Intended for healthcare professionals


Health insurance company buys 28 Dutch medical centres

BMJ 2011; 342 doi: (Published 16 May 2011) Cite this as: BMJ 2011;342:d3037
  1. Tony Sheldon
  1. 1Utrecht

Dutch GPs have raised concerns over their future independence after it was revealed that a health insurer backed by a private investment company now owns dozens of primary care centres in the Netherlands.

A survey by the national newspaper De Volkskrant identified 38 centres owned by commercial investors spread across the country, covering 155 000 patients. The largest investor, Zorgpunt, operating 28 centres, is a subsidiary of the health insurance company Menzis, which owns half the shares of Zorgpunt. The remainder are owned by an investment group, Reggeborgh.

Zorgpunt was launched last year by Menzis to fulfil its mission “to roll out good and affordable primary care faster and broader.” Its GPs are paid as salaried employees rather than acting as independent entrepreneurs.

It means that Menzis, one of the four largest players in the Dutch system of competing private health insurance companies, is both a purchaser of care and part owner of a provider. Such “vertical integration” of insurer and provider has sparked controversy and is opposed by the government.
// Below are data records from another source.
(* ===== verification/Logger.v ===== *)
(** pkg/logger: the logger that every service and the agent write to.

    zerolog is the argument [ParseLevel], its reading of a level, and the class [Zerolog]: an event that is written or dropped and that ends the process
    if it is fatal. A field's value and the arguments of a format have a type of their own; [Sprintf] is fmt's. *)

From S2P Require Import Prelude GoInt Grpc.

(** zerolog's levels *)
Definition DebugLevel : Z := 0.
Definition InfoLevel : Z := 1.
Definition WarnLevel : Z := 2.
Definition ErrorLevel : Z := 3.
Definition FatalLevel : Z := 4.

(** A line as the console writer gets it; it has the time and the caller besides. *)
Record Line (V : Type) : Type := { l_level : Z; l_fields : list (string * V); l_msg : string }.
Arguments l_level {V}.
Arguments l_fields {V}.
Arguments l_msg {V}.
Arguments Build_Line {V}.

(** A zerolog.Logger: its level and its context. *)
Record zerologger (V : Type) : Type := { level : Z; context : list (string * V) }.
Arguments level {V}.
Arguments context {V}.
Arguments Build_zerologger {V}.

(** [write_event l lvl msg] is an event of level [lvl] with its message; the process may end in it. *)
Class Zerolog (V W : Type) : Type := {
  write_event : zerologger V → Z → string → M W unit;
  written : W → list (Line V);
}.
#[export] Hint Mode Zerolog - + : typeclass_instances.

Definition exit_1 : error := Panic "os.Exit(1)".

(** An event below the logger's level is not written; one of the fatal level ends the process, written or not. *)
Class ZerologLaws (V W : Type) `{Zerolog V W} : Prop := {
  event_written l lvl msg (w w' : W) r : write_event l lvl msg w = (w', r) →
    written w' = written w ++ (if lvl <? level l then [] else [Build_Line lvl (context l) msg]) ∧
    r = (if lvl =? FatalLevel then Err exit_1 else Ok tt);
}.

Section logger.
Context `{Zerolog V W} (ParseLevel : string → res Z) {Arg : Type} (Sprintf : string → list Arg → string).
Notation Logger := (zerologger V).

(** The time, the caller and the console's format are settings of what is written. *)
Definition New (lvl : string) : Logger :=
  {| level := match ParseLevel lvl with Ok l => l | Err _ => InfoLevel end; context := [] |}.

Definition Debug (l : Logger) (msg : string) : M W unit := write_event l DebugLevel msg.
Definition Debugf (l : Logger) (format : string) (args : list Arg) : M W unit :=
  write_event l DebugLevel (Sprintf format args).
Definition Info (l : Logger) (msg : string) : M W unit := write_event l InfoLevel msg.
Definition Infof (l : Logger) (format : string) (args : list Arg) : M W unit :=
  write_event l InfoLevel (Sprintf format args).
Definition Warn (l : Logger) (msg : string) : M W unit := write_event l WarnLevel msg.
Definition Warnf (l : Logger) (format : string) (args : list Arg) : M W unit :=
  write_event l WarnLevel (Sprintf format args).
Definition Error (l : Logger) (msg : string) : M W unit := write_event l ErrorLevel msg.
Definition Errorf (l : Logger) (format : string) (args : list Arg) : M W unit :=
  write_event l ErrorLevel (Sprintf format args).
Definition Fatal (l : Logger) (msg : string) : M W unit := write_event l FatalLevel msg.
Definition Fatalf (l : Logger) (format : string) (args : list Arg) : M W unit :=
  write_event l FatalLevel (Sprintf format args).

Definition With (l : Logger) (key : string) (value : V) : Logger :=
  {| level := level l; context := context l ++ [(key, value)] |}.
End logger.

(** ** What a process logs *)

Section lines.
Context {V W : Type} `{ZerologLaws V W} (ParseLevel : string → res Z).

(** The methods of the interface, without their formatting twins *)
Inductive method : Type := MDebug | MInfo | MWarn | MError | MFatal.
Definition method_level (m : method) : Z :=
  match m with
  | MDebug => DebugLevel | MInfo => InfoLevel | MWarn => WarnLevel | MError => ErrorLevel | MFatal => FatalLevel
  end.
Definition invoke (m : method) (l : zerologger V) (msg : string) : M W unit :=
  match m with
  | MDebug => Debug l msg | MInfo => Info l msg | MWarn => Warn l msg | MError => Error l msg | MFatal => Fatal l msg
  end.

(** A call on a logger made from [l] with some fields *)
Definition with_fields (l : zerologger V) (fields : list (string * V)) : zerologger V :=
  fold_left (λ l f, With l f.1 f.2) fields l.

Fixpoint say (l : zerologger V) (calls : list (list (string * V) * method * string)) : M W unit :=
  match calls with
  | [] => ret tt
  | (fields, m, msg) :: calls =>
      let! _ := invoke m (with_fields l fields) msg in say l calls
  end.

(** The calls up to the first fatal one *)
Fixpoint alive (calls : list (list (string * V) * method * string)) : list (list (string * V) * method * string) :=
  match calls with
  | [] => []
  | (fields, m, msg) :: calls => (fields, m, msg) :: match m with MFatal => [] | _ => alive calls end
  end.

Definition line_of (call : list (string * V) * method * string) : Line V :=
  Build_Line (method_level call.1.2) call.1.1 call.2.

Lemma with_fields_spec l fields : with_fields l fields = {| level := level l; context := context l ++ fields |}.
Proof.
  revert l. induction fields as [|[k v] fields IH]; intros l; [destruct l; simpl; by rewrite app_nil_r|].
  unfold with_fields in *. simpl. rewrite IH. simpl. by rewrite <- app_assoc.
Qed.

Lemma invoke_spec m (l : zerologger V) msg (w w' : W) r : invoke m l msg w = (w', r) →
  written w' = written w ++ (if method_level m <? level l then [] else [Build_Line (method_level m) (context l) msg]) ∧
  r = match m with MFatal => Err exit_1 | _ => Ok tt end.
Proof. destruct m; intros [-> ->]%event_written; done. Qed.

(** C13: What a process logs through the logger it made with [New]: of the calls up to the first fatal one, the lines of those whose
    level is at least the configured one (Info for a name that is no level), in order, each with its message and the
    fields of its own logger and no other's; the process goes on exactly if no call was fatal. *)
Theorem logger_writes lvl calls (w w' : W) r :
  say (New ParseLevel lvl) calls w = (w', r) →
  written w' = written w ++
    filter (λ line, match ParseLevel lvl with Ok n => n | Err _ => InfoLevel end ≤ l_level line)
      (map line_of (alive calls)) ∧
  (r = Ok tt ∧ alive calls = calls ∧ Forall (λ call, call.1.2 ≠ MFatal) calls ∨ r = Err exit_1 ∧ ∃ fields msg, (fields, MFatal, msg) ∈ calls).
Proof.
  set (n := match ParseLevel lvl with Ok n => n | Err _ => InfoLevel end).
  assert (New (V := V) ParseLevel lvl = {| level := n; context := [] |}) as -> by done.
  revert w. induction calls as [|[[fields m] msg] calls IH]; intros w Hs; simpl in Hs.
  { injection Hs as <- <-. rewrite app_nil_r. split; [done|]. left. by split_and!; [..|constructor]. }
  assert (∀ rest, filter (λ line, n ≤ l_level line) (line_of (fields, m, msg) :: rest) =
    (if method_level m <? n then [] else [Build_Line (method_level m) fields msg]) ++ filter (λ line, n ≤ l_level line) rest) as Hf.
  { intros rest. rewrite filter_cons. unfold line_of. simpl. case_decide; destruct (Z.ltb_spec (method_level m) n); (done || lia). }
  apply bind_inv in Hs as [(e & Hi & ->)|(w1 & [] & Hi & Hs)]; rewrite with_fields_spec in Hi;
    apply invoke_spec in Hi as [Hw Hr]; simpl in Hw.
  - destruct m; try done. injection Hr as ->. split; [|right; split; [done|exists fields, msg; by constructor]].
    simpl alive. cbn [map]. rewrite Hf, Hw. simpl. by rewrite app_nil_r.
  - destruct (IH w1 Hs) as [Hw' Hcase]. destruct m; try done; (split; [cbn [alive map]; by rewrite Hf, Hw', Hw, <- app_assoc|]);
      (destruct Hcase as [(-> & Ha & Hall)|(-> & f & g & Hin)]; [left; split_and!; [done|simpl; by rewrite Ha|by constructor]
        |right; split; [done|]; exists f, g; by constructor]).
Qed.
End lines.

(** ** A logger in memory *)

Record Output : Type := { o_lines : list (Line string) }.

Definition level_names : list (string * Z) :=
  [("debug", DebugLevel); ("info", InfoLevel); ("warn", WarnLevel); ("error", ErrorLevel); ("fatal", FatalLevel)].

Definition parse_level (s : string) : res Z :=
  match list_find (λ x, x.1 = s) level_names with Some (_, x) => Ok x.2 | None => Err (LibErr "Unknown Level String") end.

#[export] Instance output_zerolog : Zerolog string Output := {|
  write_event l lvl msg w :=
    ({| o_lines := o_lines w ++ (if lvl <? level l then [] else [Build_Line lvl (context l) msg]) |},
     if lvl =? FatalLevel then Err exit_1 else Ok tt);
  written := o_lines;
|}.

#[export] Instance output_laws : ZerologLaws string Output.
Proof. split. by intros l lvl msg w w' r [= <- <-]. Qed.

Definition logged : Output * res unit :=
  say (New parse_level "warn") [([], MInfo, "starting"); ([("peer", "a")], MError, "refused"); ([], MWarn, "late")] {| o_lines := [] |}.

Lemma logger_writes_witness :
  written logged.1 = [Build_Line ErrorLevel [("peer", "a")] "refused"; Build_Line WarnLevel [] "late"].
Proof.
  destruct (logger_writes parse_level "warn" [([], MInfo, "starting"); ([("peer", "a")], MError, "refused"); ([], MWarn, "late")]
    {| o_lines := [] |} logged.1 logged.2) as [Hw _]; [apply surjective_pairing|].
  rewrite Hw. vm_compute. reflexivity.
Defined.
The National Association of General Practitioners is now urging clear boundaries to be set. Its director, Lodi Hennink, said, “Wearing two hats may not in itself be a problem as long as the GP retains professional independence.” But he questions what the insurer seeks from this arrangement and whether, to ensure sufficient provision of care, it might in future dictate policy in its GP centres on prescribing and referrals—areas where it, in theory, has an interest.

“Has the insurer enough self discipline not to interfere in the medical process if, in five or 10 years’ time, there are rising costs?” asked Mr Hennink.

Zorgpunt’s director, Arjan Hoop, said that there was “no question” of Menzis “interfering in the consulting room,” as that would “damage” the insurer. Zorgpunt’s aim, he said, is to ensure “affordability, accessibility, quality, and continuity” in primary care, and it offers many forms of “cooperation” in general practice, including joint ventures where the GP retains the majority of shares.

“Purchasing GP centres has been given a lot of prominence, but the idea that I sit in my car with a fat wallet and go around Holland buying everything I can is not correct,” said Mr Hoop.

Zorgpunt emphasises that it is not directly owned by Menzis. Its joint shareholder is Menzis Primary Care (Menzis Eerstelijn Zorg), part of the Menzis group but separate from its insurance activities. Zorgpunt too has its own independent medical board.

But the Netherlands’ health minister, Edith Schippers, has told MPs that the fact that Menzis “is a joint shareholder of a primary care company is a form of vertical integration between insurer and provider.” She did not support such integration in general, as it risked “impure” purchasing decisions.

Exceptions were possible, she said—for example, where there were difficulties recruiting GPs. Ms Schippers told MPs that proposed legislation banning “vertical integration” in principle is in preparation.